免疫力を高める生活としては、禁煙はもちろん、節酒に取り組むことが大切です。また、運動習慣も密接に免疫力と関わっているため、1日10分、週3回程度の散歩を習慣化しましょう。
近年、腸内環境が免疫力増強に欠かせないことが知られるようになり、現在ではさらに研究が進んでいます。かつては「善玉菌を増やし、悪玉菌を減らすことが大切」といわれていましたが、最近では「菌の種類にかかわらず、腸内細菌の多様性の維持が重要」と考えられるようになりつつあります。善玉菌を中心としながら、悪玉菌を含む多種多様な腸内細菌を維持することで、がんの治療効果が向上すると分かっているのです。
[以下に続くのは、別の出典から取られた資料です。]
(* ------------------------------------------------------------------ *)
(** ** I2SDevice                                                       *)
(* ------------------------------------------------------------------ *)

(** C10. [read] returns 0, leaves buffer and device as they were and makes
    no driver call unless the device is initialised and in RX mode; then it
    makes exactly one [i2s_read] on the device's port and returns the count
    the driver stored through the out-parameter: [n] when the driver stored
    [n], and the 0 the local was initialised with when it stored nothing.
    The device record is unchanged either way. *)
Theorem read_guarded (d : I2SDevice.t) (buffer : list Z) (size ticks : Z)
  (a : i2s_answer) (t : Z) :
  let r := I2SDevice.read d buffer size ticks a t in
  let ready := I2SDevice.initialized d && I2SDevice.rx_mode d in
  value r = (if ready
             then (match ans_bytes a with
                   | Some n => n
                   | None => 0
                   end, ans_data a, d)
             else (0, buffer, d))
  /\ filter is_i2s_read (calls r)
     = (if ready then [(t, i2s_read_call (I2SDevice.port d) size ticks)] else [])
  /\ clock_after r = (if ready then t + ans_wait a else t).
Proof.
  unfold I2SDevice.read.
  destruct (I2SDevice.initialized d), (I2SDevice.rx_mode d); cbn;
    try (repeat split; reflexivity).
  destruct (Z.eqb (ans_ret a) ESP_OK); destruct (ans_bytes a) as [n|]; cbn;
    repeat split; reflexivity.
Qed.

(* ------------------------------------------------------------------ *)
(** ** The classifier                                                  *)
(* ------------------------------------------------------------------ *)

Import Sound.

Lemma Qgtb_iff (x y : Q) : Qgtb x y = true <-> (y < x)%Q.
Proof.
  unfold Qgtb. rewrite Bool.negb_true_iff. split; intro H.
  - apply Qnot_le_lt. intro L. apply Qle_bool_iff in L. congruence.
  - destruct (Qle_bool x y) eqn:E; [|reflexivity].
    apply Qle_bool_iff in E. lra.
Qed.

Lemma Qgtb_false_iff (x y : Q) : Qgtb x y = false <-> (x <= y)%Q.
Proof.
  unfold Qgtb. rewrite Bool.negb_false_iff. apply Qle_bool_iff.
Qed.

Lemma isSnap_iff (f p : Q) :
  isSnap f p = true <-> (2000 < f /\ f < 5000 /\ 6000 < p)%Q.
Proof.
  unfold isSnap. rewrite !Bool.andb_true_iff, !Qgtb_iff.
  change (inject_Z 2000) with 2000%Q. change (inject_Z 5000) with 5000%Q.
  change (inject_Z 6000) with 6000%Q. tauto.
Qed.

Lemma isSnap_false_outside (f p : Q) :
  (f <= 2000 \/ 5000 <= f \/ p <= 6000)%Q -> isSnap f p = false.
Proof.
  intro H. destruct (isSnap f p) eqn:E; [|reflexivity].
  apply isSnap_iff in E. lra.
Qed.

(** C3. The classifier answers true exactly for a dominant frequency
    strictly between 2000 and 5000 and a peak strictly above 6000; at a
    band edge it answers false, also at 5000 Hz as bin 160 produces it. *)
Theorem isSnap_open_band :
  (forall f p : Q, isSnap f p = true <-> (2000 < f /\ f < 5000 /\ 6000 < p)%Q)
  /\ (forall p : Q, isSnap 5000 p = false)
  /\ (forall p : Q, isSnap 2000 p = false)
  /\ (dominantFreq 160 == 5000)%Q
  /\ (forall p : Q, isSnap (dominantFreq 160) p = false).
Proof.
  split; [exact isSnap_iff|].
  split; [intro p; apply isSnap_false_outside; lra|].
  split; [intro p; apply isSnap_false_outside; lra|].
  assert (E : (dominantFreq 160 == 5000)%Q) by reflexivity.
  split; [exact E|].
  intro p. apply isSnap_false_outside. rewrite E. lra.
Qed.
腸内細菌の多様性を維持するうえでおすすめなのが、日本の伝統的な食生活です。欧米型の肉を中心にした食事ではなく、野菜や海藻、キノコ類、豆類、穀物など、食物繊維が豊富な食事をとるようにしましょう。
さらに、帯状疱疹を発症したことのある、特に50歳以下の若い方は、がんの発症リスクが高いと考え、予防に努めることが大切です。がん検診を受けることはもちろん、気になる症状があれば、早期に医療機関を受診するようにしましょう。